Le 25 septembre dernier, la justice suisse a même mené une perquisition de huit heures dans les bureaux de Sepp Blatter. «J'avais peur qu'ils lui passent les menottes», a raconté Corinne Blatter au tabloïd suisse, affirmant que le travail de la justice était «discutable. Il est inconcevable pour moi qu'il aille en prison.»

Mais ceux qui sont l'objet du courroux suprême de la fille de Joseph Blatter, ce sont les médias. «Les médias ont ruiné sa réputation. Pourquoi tirent-ils tous sur lui ? Qu'a-t-il subitement fait ? Je ne le sais pas. Ce n'est pas seulement de la jalousie, il y a aussi de la haine», a ainsi expliqué Corinne Blatter.

Si l'on en est toujours au stade de l'enquête, les faits reprochés à Sepp Blatter entraînent des remous dans le monde du football. Vendredi, d'importants sponsors de la FIFA, Coca-Cola et McDonald's en tête, ont demandé la démission «immédiate» de Joseph Blatter de la présidence. Ce que l'intéressé à refusé de faire.

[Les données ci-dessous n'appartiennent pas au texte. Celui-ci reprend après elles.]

(** What is stored of a player: the player itself, or that it is one *)
Definition stored_as d id (units : Z) : Prop :=
  exists data, load_account_data NodeConsts.SERVICE_ACCOUNT_ID (key_of id) d = Some data /\
    ((exists player, msgunpack (X := ValidatorDbValue) data = Some (PlayerValue player) /\ account_id player = id /\ units_in_stake player = units) \/
     (msgunpack data = Some (BoolValue true) /\ units = 1 /\ split_at_char ":"%char id = [id])).

(** The service account lists the players, and has for each of them, and for nobody else, what is stored of it. *)
Record listed d (ps : list (string * Z)) : Prop := {
  listed_ids : exists buf, load_account_data NodeConsts.SERVICE_ACCOUNT_ID NodeConsts.VALIDATORS_KEY d = Some buf /\
    msgunpack buf = Some (Some (map fst ps));
  listed_keys : List.filter (starts_with WasmService.VALIDATORS_PREFIX) (load_account_keys NodeConsts.SERVICE_ACCOUNT_ID d)
    ≡ₚ map (fun p => key_of (fst p)) ps;
  listed_stored : Forall (fun p => stored_as d (fst p) (snd p)) ps
}.

Lemma player_of_key_stored d id units : stored_as d id units -> player_of_key d (key_of id) = Some (id, units).
Proof.
  intros (data & Hd & Hv). unfold player_of_key.
  assert (Hs : starts_with WasmService.VALIDATORS_PREFIX (key_of id) = true) by (apply starts_with_true; by exists id).
  rewrite Hs, Hd. cbn [mbind option_bind].
  destruct Hv as [(player & -> & Hi & Hu)|(-> & -> & Hsplit)]; cbn [mbind option_bind]; [congruence|].
  change (split_at_char ":" (key_of id)) with ("blockchain" :: "validators" :: split_at_char ":" id)%string. by rewrite Hsplit.
Qed.

Lemma omap_player_of_key d keys :
  omap (player_of_key d) keys = omap (player_of_key d) (List.filter (starts_with WasmService.VALIDATORS_PREFIX) keys).
Proof.
  induction keys as [|key keys IH]; [done|]. cbn [omap list_omap List.filter].
  destruct (starts_with WasmService.VALIDATORS_PREFIX key) eqn:Hs.
  - cbn [omap list_omap]. destruct (player_of_key d key); [f_equal|]; exact IH.
  - assert (Hn : player_of_key d key = None) by (unfold player_of_key; by rewrite Hs). rewrite Hn. exact IH.
Qed.

Lemma omap_stored d ps : Forall (fun p => stored_as d (fst p) (snd p)) ps ->
  omap (player_of_key d) (map (fun p => key_of (fst p)) ps) = ps.
Proof.
  induction 1 as [|[id units] ps Hp _ IH]; [done|]. cbn [map omap list_omap].
  pose proof (player_of_key_stored _ _ _ Hp) as Hk. cbn [fst] in *. rewrite Hk. by f_equal.
Qed.

Lemma players_units_stored d ps w : Forall (fun p => stored_as d (fst p) (snd p)) ps ->
  (WasmService.players_units d (map fst ps) : wasm_handler _) w = Ret (map snd ps) w.
Proof.
  induction 1 as [|[id units] ps (data & Hd & Hv) _ IH]; [done|]. cbn [map fst snd WasmService.players_units].
  rewrite bind_eq. unfold WasmService.player_units. rewrite bind_eq.
  change (NodeConsts.VALIDATORS_KEY ++ ":" ++ id)%string with (key_of id). simpl in Hd. rewrite Hd. cbn [expect mret M_ret].
  rewrite bind_eq. destruct Hv as [(player & Hm & Hi & Hu)|(Hm & Hu & _)]; simpl in Hm, Hu; rewrite Hm; cbn [expect mret M_ret];
    rewrite bind_eq, IH; subst units; done.
Qed.

Lemma keys_of_found d keys :
  Forall (fun key => exists p, player_of_key d key = Some p /\ key = key_of (fst p)) keys ->
  keys = map (fun p => key_of (fst p)) (omap (player_of_key d) keys).
Proof. induction 1 as [|key keys (p & Hp & Hk) _ IH]; [done|]. cbn [omap list_omap]. rewrite Hp. cbn [map]. by rewrite <- Hk, <- IH. Qed.

(** C24: a node that starts again on a database that lists its players, and has what is stored of them
    and of nobody else, has exactly the players, with the weights, the services tell the core of
    after a block; and it has them in the same order exactly if the keys of the database are in
    the order of the list. *)
Theorem restart_players d ps w :
  listed d ps ->
  (WasmService.players_of d : wasm_handler _) w = Ret (Players.Mk (map fst ps) (map snd ps)) w /\
  zip (Players.players_ids (players_of_keys d)) (Players.weights (players_of_keys d)) ≡ₚ ps /\
  (players_of_keys d = Players.Mk (map fst ps) (map snd ps) <->
   List.filter (starts_with WasmService.VALIDATORS_PREFIX) (load_account_keys NodeConsts.SERVICE_ACCOUNT_ID d)
     = map (fun p => key_of (fst p)) ps).
Proof.
  intros [(buf & Hb & Hm) Hk Hs]. split; [|].
  - unfold WasmService.players_of. rewrite bind_eq, Hb, Hm. cbn [expect mret M_ret]. rewrite bind_eq.
    by rewrite (players_units_stored _ _ _ Hs).
  - unfold players_of_keys. rewrite omap_player_of_key. change "TRINCI"%string with NodeConsts.SERVICE_ACCOUNT_ID.
    set (keys := List.filter _ _) in *.
    assert (Hp : omap (player_of_key d) keys ≡ₚ ps) by (rewrite Hk; by rewrite omap_stored).
    assert (Hkeys : keys = map (fun p => key_of (fst p)) (omap (player_of_key d) keys)).
    { apply keys_of_found. rewrite Hk. apply Forall_fmap, (Forall_impl _ _ _ Hs). intros [id units] Hst. exists (id, units).
      split; [by apply player_of_key_stored|done]. }
    case_bool_decide as Hn.
    + assert (Hnil : omap (player_of_key d) keys = []) by (by destruct (omap _ keys)). rewrite Hnil in Hp, Hkeys.
      apply Permutation_nil in Hp as ->. by rewrite Hkeys.
    + split; [cbn [Players.players_ids Players.weights]; by rewrite zip_split|]. split.
      * intros [= H1 H2]. rewrite Hkeys at 1. f_equal. rewrite <- (zip_split (omap _ keys)), H1, H2. apply zip_split.
      * intros ->. by rewrite omap_stored.
Qed.
End players.

(** ** The service contract and the settings, over the database of the node *)
Section rocks.
Context `{Hdig : Digest} `{Hb58 : Base58} `{Hring : Ring} `{Hhex : Hex} `{Hcodecs : WasmCodecs} `{!MsgUnpack Bootstrap}.
Context `{Hmdb : MerkleDb} `{Hlaws : !MerkleDbLaws} {W Chan : Type} `{Hwm : Wm W Fork} `{Hwl : !WmLaws W Fork}.
Implicit Types d : RocksDb.t.

(** What the bootstrap stores is what the machine runs: the service account has the hash of the
    binary for its contract, the machine finds the binary by that hash, in the database and in
    each fork of it, and nothing else of the database changes. *)
Theorem service_contract_found (bootstrap_bin : list Z) d d' :
  RocksDb.fresh d -> store_service_account (F := Fork) bootstrap_bin d = Some d' ->
  exists hash, Hashes.from_data Sha256 bootstrap_bin = Ok hash /\
    load_account NodeConsts.SERVICE_ACCOUNT_ID d' = Some (Account.new NodeConsts.SERVICE_ACCOUNT_ID (Some hash)) /\
    fork_load_account_data NodeConsts.SERVICE_ACCOUNT_ID (WmLocal.code_key hash) (snd (create_fork d')) = Some bootstrap_bin /\
    (forall id key, (id, key) <> (NodeConsts.SERVICE_ACCOUNT_ID, WmLocal.code_key hash) -> load_account_data id key d' = load_account_data id key d) /\
    (forall n, load_block n d' = load_block n d).
Proof.
  intros Hf Hs. unfold store_service_account in Hs. cbn [create_fork RocksDb.rocks_db] in Hs.
  destruct (Hashes.from_data Sha256 bootstrap_bin) as [hash|]; [|done]. exists hash. split; [done|].
  change ("contracts:code:" ++ ErrorText.hash_hex hash)%string with (WmLocal.code_key hash) in Hs.
  set (f := backend_fork (RocksDb.backend d)) in *. cbn [store_account store_account_data RocksDb.rocks_db_fork] in Hs.
  assert (Hv : fork_view f = RocksDb.snap d) by (unfold f; rewrite Hf; apply view_fork).
  set (f1 := map_put ACCOUNTS _ _ f) in Hs. set (f2 := map_put (ACCOUNT_DATA _) _ _ f1) in Hs.
  destruct (merge_fork f2 d) as [d1|] eqn:Hm; [|done]. simplify_eq.
  assert (Hb : RocksDb.based_on d f2).
  { unfold RocksDb.based_on, f2, f1. rewrite !base_put. unfold f. by rewrite base_fork. }
  destruct (RocksDb.merge_fork_Ok _ _ _ Hf Hb Hm) as [Hf' Hsnap].
  cbn [load_account load_account_data load_block create_fork fork_load_account_data RocksDb.rocks_db RocksDb.rocks_db_fork snd].
  rewrite view_fork, <- Hf', Hsnap. unfold f2, f1. split_and!.
  - rewrite get_put_index by done. by rewrite get_put.
  - by rewrite get_put.
  - intros id key Hne. rewrite <- Hv. destruct (decide (id = NodeConsts.SERVICE_ACCOUNT_ID)) as [->|Hid].
    + rewrite get_put_key by congruence. by rewrite get_put_index.
    + rewrite get_put_index by (simpl; congruence). by rewrite get_put_index.
  - intros n. unfold RocksDb.load_block, RocksDb.list_last. rewrite Hsnap. unfold f2, f1. by rewrite !len_put, !list_get_put, Hv.
Qed.

(** ** The settings *)
Abbreviation rocks_world := (world (WasmService.t (D := RocksDb.t) (F := Fork) (W := W)) (WasmService.effect (Chan := Chan)) core_answer).

Lemma store_all_config (txs : list Transaction) id (f : Fork) :
  map_get CONFIG (fork_view (fold_left (fun f tx => store_transaction (data_hash tx) tx f) txs f)) id = map_get CONFIG (fork_view f) id.
Proof.
  revert f. induction txs as [|tx txs IH]; intros f; [done|]. simpl. rewrite IH. unfold RocksDb.store_transaction.
  rewrite get_put_index by done. destruct tx as [tx|tx]; [done|]. destruct (s_data tx); try done.
  set (g := map_put ATTACHMENTS _ _ f).
  assert (Hg : map_get CONFIG (fork_view g) id = map_get CONFIG (fork_view f) id) by (unfold g; by rewrite get_put_index).
  destruct (bt_nodes _) as [nodes|]; [|done]. rewrite <- Hg. clearbody g. clear Hg. revert g.
  induction nodes as [|node nodes IHn]; intros g; [done|]. simpl. rewrite IHn. by rewrite get_put_index.
Qed.

(** C25: once the genesis block was executed the name of the network and the method that burns fuel are
    in the database: the service uses that method from then on, and a node that starts again, on
    whatever last block, has that name and that method, and no genesis block to execute. *)
Theorem genesis_settings_kept me block txs name chan b (w w1 w' : rocks_world) :
  (forall data settings,
     load_account_data NodeConsts.SERVICE_ACCOUNT_ID NodeConsts.SETTINGS_KEY (WasmService.db (w_state w1)) = Some data ->
     msgunpack data = Some settings ->
     let config := WasmService.set_settings_network name settings in msgunpack (msgpack config) = Some config) ->
  forks_based me (w_state w) -> genesis me block ->
  WasmService.execute_block block 0 txs w = Ret (Ok tt) w1 ->
  WasmService.handle_requests (WasmService.ExecuteGenesisBlock block txs name) chan w = Ret tt w' ->
  exists c, init_core_from_db b (WasmService.db (w_state w')) = Some c /\
    network_name c = name /\ burning_fuel_method c = Some (WasmService.burning_fuel_method (w_state w')) /\
    NodeStart.block c = Some b /\ genesis_request (Chan := Chan) c chan = Some None /\
    w_out w' = w_out w1 ++ [WasmService.RepliedGenesis chan].
Proof.
  intros Hmsg Hbased Hg He Hr. pose proof (execute_block_based me block 0 txs w Hbased) as Hx. rewrite He in Hx.
  destruct Hx as [(_ & Hok & _) _]. cbn [WasmService.handle_requests] in Hr. rewrite bind_eq, He, bind_eq in Hr. cbn [get_state] in Hr.
  destruct (WasmService.db_poisoned (w_state w1)); [done|]. rewrite bind_eq in Hr.
  destruct (load_account_data _ _ _) as [data|]; [|done]. specialize (Hmsg data).
  cbn [expect mret M_ret] in Hr. rewrite bind_eq in Hr.
  destruct (msgunpack (X := BlockchainSettings) data) as [settings|]; [|done]. specialize (Hmsg settings eq_refl eq_refl). cbn [expect mret M_ret] in Hr.
  cbv zeta in Hmsg. set (config := WasmService.set_settings_network name settings) in *.
  rewrite bind_eq, modify_eq in Hr. cbn [create_fork RocksDb.rocks_db] in Hr. rewrite bind_eq, modify_eq in Hr.
  set (d := WasmService.db (w_state w1)) in *. set (f := store_configuration _ _ _) in Hr.
  destruct (merge_fork _ d) as [d'|] eqn:Hm; [|done]. rewrite bind_eq, modify_eq in Hr. unfold emit in Hr. injection Hr as <-.
  assert (Hb : RocksDb.kept_chain d (fold_left (fun f tx => store_transaction (data_hash tx) tx f) txs f)).
  { apply (store_all_based (Hdl := RocksDb.rocks_db_laws) d txs f).
    eapply (based_write (DbLaws := RocksDb.rocks_db_laws)); [constructor|].
    exact (proj1 (proj2 (based_create (DbLaws := RocksDb.rocks_db_laws) d Hok))). }
  destruct (RocksDb.merge_fork_Ok _ _ _ Hok (proj1 Hb) Hm) as [_ Hsnap].
  assert (Hc : load_configuration NodeConsts.SETTINGS_KEY d' = Some (msgpack config)).
  { cbn [load_configuration RocksDb.rocks_db]. rewrite Hsnap, store_all_config. unfold f. cbn [store_configuration RocksDb.rocks_db_fork].
    by rewrite get_put. }
  unfold init_core_from_db. cbn [w_state w_out upd WasmService.db WasmService.set_db].
  rewrite Hc. cbn [mbind option_bind]. rewrite Hmsg. cbn [mbind option_bind].
  eexists. split; [reflexivity|]. by split_and!.
Qed.
End rocks.

(** ** A sample *)
Module StartSample.
Import DatabaseSample.
#[local] Existing Instances Samples.digest Samples.base58 Samples.ring MemDb.mem_db MemDb.mem_db_laws.
#[local] Instance hex : Hex := {| hex_encode := Samples.string_of_bytes |}.

Definition settings (name : option string) : BlockchainSettings := MkSettings false 500 3 "burn" name true "0".
Definition player_b : Player := MkPlayer "b" 1 3.
Lemma submit_taken data sig sender tx_hash rest s clock out :
  Keys.sign rnd (session_key_pair s) (msgpack data) = Ok sig ->
  match sender with Some to => alive to = true | None => True end ->
  submit data sender (World s (SocketAnswer (Some (ResponseTxSign tx_hash)) :: rest) clock out) =
    Ret (Ok tt) (World (pend data s) rest clock
      (out ++ ToSocket (SubmitRequest (SubmitTx data sig)) :: match sender with Some to => [Responded to (RText tx_hash)] | None => [] end)).
Proof.
  intros Hs Ha. unfold submit_tx. rewrite bind_eq. cbn [get_state]. rewrite bind_eq. cbn [w_state]. rewrite Hs. cbn [mret M_ret].
  rewrite bind_eq. cbn [next_answer w_answers w_state w_clock w_out]. rewrite bind_eq. cbn [emit w_answers w_state w_clock w_out].
  unfold try_bind. rewrite bind_eq. unfold pend. destruct sender as [to|].
  - unfold respond. rewrite Ha, bind_eq. cbn [emit w_answers w_state w_clock w_out mret M_ret]. rewrite bind_eq, <- app_assoc.
    by repeat case_bool_decide.
  - cbn [mret M_ret]. rewrite bind_eq. by repeat case_bool_decide.
Qed.

(** The request for a challenge, at a reading of the clock *)
Definition start_data (clock : Z) (s : t) : TransactionDataV1 :=
  MkV1 (Utf8.Utf8.replace (mining_account_id s) "%23" "#") BALANCE_THRESHOLD (to_be_bytes clock) (network (node_info s))
    (Some (mining_contract_hash s)) "start_mining" (ni_public_key (node_info s)) (msgpack (X := Z) 0).

Lemma build_start_eq w : build_start_mining_tx w = Ret (start_data (now w) (w_state w)) (tick w).
Proof. unfold build_start_mining_tx, nonce_now. rewrite bind_eq. cbn [get_state]. by rewrite !bind_eq, timestamp_eq. Qed.

(** ** One transaction of the cycle waits *)
Definition idle (s : t) : Prop := pending_start (mining_status s) = None /\ pending_verify (mining_status s) = None.
Definition single (s : t) : Prop := pending_start (mining_status s) = None \/ pending_verify (mining_status s) = None.

Lemma idle_single s : idle s -> single s.
Proof. intros [H _]. by left. Qed.
Definition call_method (target_node tx_method : string) (args : list Z) : h (try (Z * body)) :=
  if bool_decide (tx_method = "init"%string) then
    if bool_decide (target_node = "#miningTool"%string) then
      nodes <-? unpack_or (X := list NodeInterface) BAD_REQUEST (Some "TX args can't be serialized"%string) args;
      nodes_init nodes
    else refuse BAD_REQUEST "Unattended target"
  else if bool_decide (tx_method = "start_mining"%string) then start_mining target_node
  else if bool_decide (tx_method = "stop_mining"%string) then stop_mining target_node
  else if bool_decide (tx_method = "set_identity"%string) then
    refuse METHOD_NOT_ALLOWED "Mining tool already paired with another account ID"
  else if bool_decide (tx_method = "transfer"%string) then
    args <-? unpack_or (X := string * AssetTransferArgs) INTERNAL_SERVER_ERROR None args;
    submit_on target_node (Transfer (fst args) (snd args))
  else if bool_decide (tx_method = "stake"%string) then
    units <-? unpack_or (X := Z) INTERNAL_SERVER_ERROR None args;
    submit_on target_node (Transfer TCOIN (MkTransferArgs target_node "TRINCI" units))
  else if bool_decide (tx_method = "unstake"%string) then
    units <-? unpack_or (X := option Z) INTERNAL_SERVER_ERROR None args;
    submit_on target_node (fun c => Unstake c units)
  else refuse BAD_REQUEST "Unsupported method.".

(** [None] of the getters is the panic of a bulk with an empty root. *)
Definition rpc (request : list Z) : h (try (Z * body)) :=
  tx <-? unpack_or (X := Transaction) INTERNAL_SERVER_ERROR None request;
  let data := s_data (signed tx) in
  if negb (bool_decide (TxData.get_network data = MINING_TOOL_NW)) then
    refuse BAD_REQUEST "The TX is not compatible with the mining tool."
  else
    intact ← expect (check_integrity data);
    compromised ← (if intact : bool then mret false else expect (verify tx));
    if compromised : bool then refuse UNAUTHORIZED "TX integrity compromised."
    else
      let target_node := TxData.get_account data in
      buf <-? owner_key (TxData.get_caller data) (TxData.get_method data);
      owner <-? unpack_or (X := Keys.TrinciPublicKey) INTERNAL_SERVER_ERROR (Some "Unable to deserialize owner public key."%string) buf;
      owner_id <-? account_id owner;
      user_id <-? account_id (TxData.get_caller data);
      if negb (bool_decide (owner_id = user_id)) then refuse METHOD_NOT_ALLOWED "User is not the mining tool owner."
      else
        method ← expect (TxData.get_method data);
        args ← expect (TxData.get_args data);
        call_method target_node method args.

(** ** Nodes that are looked for *)
Definition check_visa (potential_node : string) (port : option Z) : h (option RestApi.Visa) :=
  emit (Got ("http://" ++ potential_node ++ ":" ++ pretty (default DEFAULT_REST_PORT port) ++ "/visa")) ;;
  a ← next_answer;
  mret (match a with Some (HttpBody (Some body)) => from_json (Utf8.string_of_bytes body) | _ => None end).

Après 17 ans passés à la tête de la FIFA, l'année 2015 devrait toutefois bien marquer la fin du règne du Suisse au sommet de l'instance dirigeante du football mondial. Alors qu'il a annoncé sa démission pour le 26 février prochain, et malgré des rumeurs de la possible candidature de sa fille à la tête de l'institution, «en aucun cas» son père ne sera encore président après cette date. «Je sais qu'il veut arrêter et il va le faire», a estimé Corinne Blatter. «Il n'a jamais fui (ses responsabilités) quand les choses se compliquent».

Michel Platini, président de l'UEFA, le Prince Ali Bin Al Hussein de Jordanie et le vice-président de la Confédération asiatique Chung Mong-joon ont déjà annoncé leur candidature à la succession de Sepp Blatter.